DAM migration, either from one DAM to another or from a different storage system to your first DAM can be a daunting task, but it doesn’t have to be! There are a number of best practice tips for ensuring that this process is streamlined and effective to protect the movement of your assets.
Every contributing element of a digital asset management system is put under scrutiny when transferring assets from one system to another. Not only do you need to consider the assets themselves, but the people accessing these assets, the metadata structure, usage rights, and user adoption. These three steps can serve as an outline for where to begin with this process.
Step 1: Asset audit
The best place to start is at the most basic asset level: figure out what you need to take with you for this migration and what can be left behind.
The audit should begin with your most crucial assets, assets you and your team are accessing on a daily basis: think logos, active marketing material, this month’s product shots, etc. These are the most business-critical assets that you will need in the DAM from day one to keep your business up and running.

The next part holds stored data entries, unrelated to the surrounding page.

Lemma take_abandonment_inv a a' o : client_inv a -> take_restored_operation_abandonment a = (a', o) ->
  client_inv a' /\ cpa_expected a' = cpa_expected a /\ same_counters a a'.
Proof.
  intros [[] Hrc] [= <- <-]. split; [|done]. split; [|done]. constructor; try done.
Qed.

(** What the process restarts with after [a] was persisted. *)
Definition restarted (a : ClientParticipantAggregate) : ClientParticipantAggregate :=
  restore_validated_facts (facts_of a).

Lemma restarted_inv a : client_inv a -> client_inv (restarted a).
Proof.
  intros [[Hb He Hn Hr Hs Hw Hc Ht Hab Ha] (Hrn & Hrm & Hrl)].
  unfold restarted, restore_validated_facts; simpl.
  assert (reconnect_inv (mkReconnect (rca_state (cpa_reconnect a))
    (rca_next_authorization (cpa_reconnect a))
    match rca_lost (cpa_reconnect a) with
    | Some t => Some t
    | None => option_map mkTestimony (reconnect_kind (rca_state (cpa_reconnect a)))
    end)) as Hrec.
  { split; [done|]. split; [done|]. simpl. intros t. destruct (rca_lost (cpa_reconnect a)); [by apply Hrl|].
    destruct (reconnect_kind _); [|done]. by intros [= <-]. }
  destruct (cpa_expected a) as [x|] eqn:Ee; [|split; [|done]; by constructor].
  destruct (is_observer_recovery (eos_request x)) eqn:Eo; (split; [|done]); constructor; try done; simpl.
  - apply coupled_settled, (coupled_other x); [done|]. by destruct (eos_request x).
  - destruct Hr. done.
  - unfold testify_operation. by destruct (_ && _).
  - unfold testify_operation, slot_ok. destruct Hs as (? & ? & ? & Hl).
    destruct (eos_issued x) eqn:Ei; simpl; [|done]. by destruct (eos_lost x) eqn:El; simpl.
  - unfold testify_operation. destruct (_ && _) eqn:E; [|done].
    unfold coupled, replay_state in *; simpl in *.
    destruct (sdr_state (cpa_detach_replay a)) as [|d st]; [intros y [= <-]; by apply (Hc x)|].
    destruct (is_active_status st); [|intros y [= <-]; by apply (Hc x)].
    destruct Hc as (y & r & [= <-] & ? & ? & ?). eexists _, r. split; [done|]. done.
  - intros Hs' y. unfold testify_operation. destruct (_ && _); intros [= <-]; done.
Qed.

(** ** Persistence *)

Lemma client_wf a : client_inv a -> wf_facts (facts_of a).
Proof.
  intros [[] (Hn & Hm & _)]. unfold wf_facts, wf_reconnect; simpl. repeat split; try done.
  all: destruct (rca_state (cpa_reconnect a)); simpl in *; mlia || done.
Qed.
Lemma of_facts_of a : of_facts (facts_of a) = a.
Proof. by destruct a as [? ? ? [] [] ?]. Qed.
Lemma facts_of_facts f : facts_of (of_facts f) = f.
Proof. by destruct f. Qed.

Lemma coupling_live a : client_inv a ->
  validate_live_replay_coupling (cpa_expected a) (replay_state a) = Ok tt.
Proof.
  intros [[? ? ? ? ? ? Hc ? ? ?] _]. unfold validate_live_replay_coupling, expected_detach.
  destruct (cpa_expected a) as [x|].
  - destruct (is_detach (eos_request x)) eqn:Ed.
    + destruct (coupled_detach _ _ Hc Ed) as (r & -> & ->).
      assert (active_replay (DR_Recorded (detach_envelope r) (if eos_issued x then DRS_InFlight else DRS_Parked))
        = Some (detach_envelope r)) as -> by (by destruct (eos_issued x)).
      by rewrite (proj2 (names_detach_iff r _)).
    + pose proof (coupled_other _ _ Hc Ed) as Ha. destruct (eos_request x); try done;
      by destruct (replay_state a) as [|d []].
  - apply coupled_none in Hc. by destruct (replay_state a) as [|d []].
Qed.

Lemma resume_record_spec a : client_inv a ->
  if frames_fit (facts_of a) then resume_record a = Ok (mkResumeRecord (enc_record (facts_of a)))
  else exists section e, resume_record a = Err (REE_NestedCodec section e).
Proof.
  intros Hinv. unfold resume_record. rewrite coupling_live by done.
  pose proof (encode_aggregate_spec a (client_wf a Hinv)) as H.
  destruct (frames_fit _); [by rewrite H|]. destruct H as (s & e & ->). eauto.
Qed.

Lemma restore_record a : client_inv a -> frames_fit (facts_of a) = true ->
  restore (mkResumeRecord (enc_record (facts_of a))) = Ok (restarted a).
Proof.
  intros Hinv Hf. unfold restore; simpl. rewrite decode_enc_record by (done || by apply client_wf).
  simpl. rewrite (proj2 (validate_facts_iff _ (client_wf a Hinv))); [done|]. by rewrite of_facts_of.
Qed.

Lemma resume_restore a r : client_inv a -> resume_record a = Ok r -> restore r = Ok (restarted a).
Proof.
  intros Hinv H. pose proof (resume_record_spec a Hinv) as Hs.
  destruct (frames_fit _) eqn:Hf; [|by destruct Hs as (? & ? & ?); congruence].
  rewrite H in Hs. simplify_eq. by apply restore_record.
Qed.
(* ===== verification/Prelude.v ===== *)
(** * A verification library for cidx, the C++ indexer of this repository

    cidx indexes C and C++ projects into a SQLite database, answers queries over
    it, proposes and applies the removal of needless [#include] directives, and
    compares two versions of a file.  The library models the parts of [src/src/]
    that hold the program's own logic and states what makes them correct.  Names
    follow the source; every definition says what it stands for.

    ** Parts and files

    Foundations.  [Prelude]: the type [result] of computations that may throw,
    orders as boolean functions, sorting, [std::ranges::unique] and
    [set_difference], loops that may throw.  [Bytes]: [std::string] as a list of
    bytes.  [Utf8]: code points and hexadecimal digits.  [Reach]: reachability by
    edges.  [Tables]: SQL tables with unique keys, upserts and generated ids.

    Paths and text.  [PathUtil] is util/pathutil.cpp: normpath, abspath, relpath,
    join, expanduser, expandvars, label expansion; the working directory, the
    environment and the password database are arguments.  [Json] is
    cli/json_out.cpp and util/json_read.cpp, [JsonMin] is util/json_min.cpp.
    [Hashing] is util/hashing.cpp: SHA-256 in full; MD5 and SHA-1 are arguments.

    Build configuration.  [CompileDb] is compiledb/compiledb.cpp: stripping and
    healing of compile flags, label encoding of include paths, version keys, the
    normalised configuration.

    Indexing.  [HeaderClaims] is index/header_claims.cpp: the oracle that decides
    which worker extracts a header, as a state machine whose steps the workers
    interleave.  [ParallelPolicy] is index/parallel_policy.cpp: workers and
    budgets.  [ParallelRunner] is index/parallel_runner_impl.hpp: the workers, the
    publisher and the reorder buffer as interleaved events over the interface
    [RunnerPort], which [RunnerGate] implements by the header claims, as
    index/parallel_index.cpp does.  [DependencyPlanner] is
    storage/tu_dependency_planner.cpp: which cached translation units a change
    invalidates.  [TuFactCache] is storage/tu_fact_cache.cpp: what a cache entry is
    published from and read back as, and the planning over the entries that
    application/tu_fact_cache_service.cpp asks for; what the artifact store reports
    about an entry is an argument.  [Transforms] is storage/transforms.cpp up to the
    execution order of the registered transforms.

    Facts.  What a worker extracts from a translation unit reaches the writer as a
    fact batch.  [FactIdentity] is ast/fact_identity.cpp: the stable strings of the
    identities and the index of their handles.  [FactRecords] holds the records of
    ast/fact_records.hpp and its siblings, [FactBatch] the keys, the canonical
    layout and the building of a batch of ast/fact_batch.cpp.  The artifact format
    of ast/fact_batch_artifact.cpp is [FactWire] (primitive fields, the law of a
    codec), [FactCodec] (one codec per record), [FactMaps] (maps, partitions,
    information) and [FactArtifact] (the envelope, encoding and decoding).  The two
    stores that extraction spills to disk are [SpillIndex]
    (ast/spillable_identity_index.cpp: a map) and [SpillBuffer]
    (ast/spillable_fact_buffer.cpp: a list, over the class [SpillCodec], with the
    codec of symbol records of ast/fact_batch.cpp as its instance).  The class
    [FactBatchRecorder] of ast/fact_batch.cpp is [FactHandles] (the identities: a
    cache in front of the class [IdentityStore], which [SpillIndex] implements) and
    [FactRecorder] (every operation, as a computation over the recorder's members);
    [RecorderLaws] states its invariant and what the batch of a recorder is.

    Extraction.  [OwnedHeaders] is ast/owned_header_plan.cpp: which unit extracts each
    owned header.  [PassPorts] holds the ports of ast/fact_emitters.hpp as records of
    computations and the budgeted ports of ast/pass_registry.cpp, which charge a
    pass's metrics; [PassRegistry] is the rest of that file, descriptors, plans and
    runs.  [Extraction] is ast/fact_extraction.cpp: it gives a run the recorder as its
    ports and returns the recorder's batch.

    Include hygiene, over the include tier of the database.  [IncludeStore] is
    storage/storage_include.cpp on [Tables], with the invalidation and the deletion
    of a file (storage/storage_files.cpp, storage/storage_repo.cpp).  The tier is
    written by [IncludeFacts], the persisting half of ast/include_facts.cpp, and by
    [IncludePublish], the statements of storage/fact_batch_writer.cpp that publish
    the includes of a batch; [IncludeReach] puts every writer into one step
    relation.  [IncludeGraph] and [IncludeCycles]
    are include_hygiene/graph.cpp.  [Analysis] is analysis.cpp, whose view of the
    symbol tables is the class [SymbolStore].  [Validator] is validator.cpp: the
    compilation of edited buffers, with Clang as an argument.  [Planner] is
    planner.cpp, which turns findings into a plan, [CleanupPlan] is plan.cpp, the
    plan as a JSON artifact, and [Executor] is executor.cpp, which applies it to a
    disk.  Findings flow from [Analysis] to [Planner], are proved by [Validator],
    travel as a [CleanupPlan] and reach the disk through [Executor].

    Diff.  [DiffConfig] is diff/target.cpp: the configuration delta.  [DiffSelect]
    is the Clang-free end of diff/analyze.cpp.  [DiffSyntax], [DiffMatch] and
    [DiffVerdict] are diff/compare.cpp: the edit script, the matching of entities
    and the verdicts.

    ** What the theorems show

    Safety of the cleanup: a removable directive is removable in every occurrence
    ([removable_sound], on the stores that [reachable_stores_sound] describes); the
    validator compiles every unit an edit may affect
    ([affected_exact]) on exactly the edited bytes ([removals_exact]); an accepted
    item was compiled out, alone and with the others ([accepted_proved]); and the
    disk changes only after every check, by the proved buffers
    ([writes_are_proved], [replacement_atomic], [proved_plan_applied]); an error can
    leave a temporary sibling under a new name, when [::unlink] fails as well
    ([temporary_left_behind]).

    Concurrency: every interleaving of the workers answers as the serial run does,
    and none is stuck ([claims_deterministic]); the parallel runner publishes in
    order ([published_in_order]) within its bounds ([buffer_bounded]) and comes to
    its end if every unit claims or releases ([gated_run_terminates]); a run with a
    unit that leaves early and stalls is [leaving_unit_stalls].

    The store: whatever the writers of the include tier do, it keeps its keys and
    references, and the count of an edge covers its sites
    ([reachable_stores_sound]); a publication replaces what it owns
    ([publish_exact]), a deletion removes what it should ([delete_exact]).

    Graph algorithms: the iterative Tarjan finds the cyclic components
    ([cycles_exact]), the searches are exact and shortest ([transitive_exact],
    [shortest_path_minimal]), the reverse walk misses no dependent
    ([plan_never_misses], [plan_affected_exact]), and validation of the
    transforms decides acyclicity ([validate_decides_cycles]).

    The cache: planning over published entries keeps no stale unit and trusts no
    dependency without a content hash ([cached_plan_never_misses]), which publishing
    sees to and the planner does not ([planner_ignores_hashes]); a hit gives back
    what was published ([lookup_published]).

    The diff: a verdict of equivalence has a one-to-one correspondence of equal
    entities behind it ([equivalent_sound]), a verdict of difference a row that
    names it ([different_exact]); the matching is exact, the alignment longest and
    the script complete up to its cap.

    Facts: equal stable strings come from equal identities
    ([stable_strings_exact]), equal handles from equal keys ([handles_exact]);
    whatever sequence of operations a recorder went through, its batch has the
    canonical layout ([recorder_batch_canonical]) and lossless identity maps
    ([recorder_identities_exact]), its records lie in the buckets of their identities
    ([recorder_buckets_exact]) and a mint owns its record ([mint_owns_record]);
    extraction turns a plan that [run_completes] admits into such a batch or names
    what failed ([extraction_exact], [run_report_exact]), a pass adds no more facts
    than its budget ([emission_budget_bounds]), and each header has one owner
    ([plan_exact]), whose route extraction accepts ([planned_route_valid]);
    an artifact is decoded to the batch it encodes ([artifact_round_trip]), nothing
    but an encoding is decoded ([decode_sound]), and one family is decoded as the
    whole is ([decode_family_agrees]).  The spilling stores refine a finite map and
    a list ([index_refines_map], [buffer_refines_list]) and accept whatever the
    limits have room for ([index_accepts], [buffer_accepts]).

    Encodings: what is printed is read back ([json_round_trip], [plan_round_trip]
    for plans whose texts are UTF-8, [label_round_trip]) and hashes are those of the whole
    input, whatever the pieces ([sha256_is_fold], [prefix_digest_exact]).

    ** Conventions and bounds

    A byte is an [ascii]; a string a list of bytes, so no bound on its length is
    modelled.  Integers are [Z] or [nat]; where the code relies on a width (the
    words of SHA-256, 64-bit counters and version numbers, JSON integers, budgets)
    the wrap-around or the range check is written out.  A throw is [Err] with the
    message.  Recursion that is not structural takes fuel, and a theorem shows the
    fuel given is enough: the number of nodes or edges for graph searches, the
    length of the text for the JSON reader, the depth of an entity for the
    verdicts, the sum of the two lengths for the walk over an alignment table.  The
    attempts of [identity_handle] have no bound in the code: a theorem about it holds
    for every number of them, and more attempts give the same handle
    ([handle_loop_enough]).
    [std::set] and [std::map] iterate in key order, as sorted lists.

    ** Not modelled

    A pass is a visitor over the Clang AST: [Extraction] takes any that touch the
    recorder through their ports ([port_pass]).  The global list of pass providers is
    left out.  The directory of a spilling store is a map from names to contents that does not
    fail, and the state that a recorder or a store is left in by an exception is not
    modelled.  The count of a relation is an unbounded integer, since its overflow is
    undefined.  Clang, clang-format, the SQLite engine, Souffle and the operating
    system are not code of the repository: a theorem that depends on one takes it as
    an argument, with what the code relies on as a hypothesis.  The file system of
    [Executor] answers each system call, short writes and interruptions included;
    an endless stream of interruptions is not represented, nor are owner, mode and
    extended attributes.  The Clang visitors (ast/, extract/, most of
    diff/analyze.cpp), the SQL of the symbol and edge tables (most of storage/),
    query execution, the printers of cli/, graph/ and ui/ and the processes of
    application/ are outside the library.  Clocks and log lines are left out. *)

From stdpp Require Export prelude gmap sorting strings list.
From Stdlib Require Export Ascii.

After these are established, work backwards. Look at the assets you may look for once or twice a month. These assets are seen more as 'nice-to-haves.' You’ll need them in the DAM eventually, but if you didn’t have them there from the start it shouldn't hinder you. Once the DAM is up and running, these are the next assets you will want to migrate. Then you will come to your archive material, inactive material that you need to keep. At this point you will also need to start thinking about digital preservation.
Step 2: Clean up and define your metadata structure
Once you have your assets queued up and ready to go, the next step is looking at how they are going to be classified. Metadata is the architectural basis for everything undertaken within a digital asset management system. A structurally sound set of metadata allows for innovation and makes the platform much more flexible to change. This is applicable both within the DAM and when migrating assets.
Your metadata structure should be extensive enough to classify your assets in such a way that it captures all of the applicable information and makes them easy for your users to find. For some ideas on creating metadata structure, view our recommendations for Tag Management Best Practice and our taxonomy exercises.
Step 3: Figure out how
Many DAM solutions will approach this migration a number of different ways. It is important to think about both the time and cost effectiveness of these different methods, as well as the feasibility. Migrating over 500 assets manually is a lot different than migrating over 500,000 assets manually. As the scale of the project increases it becomes more important to look at more technical migration options, such as using an API.
Bynder recommends a few main options for its initial media migration: including a manual import by the Bynder team from a hard drive, an API import or a client self-upload. More details about what each of these options entail and how they differ can be found here. Although these options are specific to Bynder, they can be applicable to many DAM systems.
Imagine you’re the project lead for a large publishing company. You have over two million assets dating over a one hundred year span and you’re in the process of migrating these from an old DAM to a new, more cost effective solution. Due to the nature of a publishing company you recognize that preserving the metadata structure is going to be a highly important factor. This metadata structure ensures that the various brands are able to continue to differentiate their assets from one another and easily find the assets they need. Another aspect that is prominent within your business is usage rights, since many of these assets are syndicated out to brands around the world.
Starting with such a large asset base means the auditing process is going to be an even more crucial step. Moving over millions of assets is not a simple task regardless of how organized they are, therefore cutting down this initial number for migration will be beneficial. At the same time, this audit will allow you to think about digital preservation because the dated assets that are not going to be needed actively in the DAM still need to be preserved in some way.
For a project of this scale you will need to establish a clear team that is going to be responsible for managing the process, including a DAM manager, a technical lead and a core team of the initial users of the new system. For such a large amount of assets it will be more effective to solve for this migration technically rather than manually. Utilizing something such as an API and automating this process as much as possible will make it a smoother transition and allow your team to map over any valuable information that exists in the old platform rather than starting from scratch.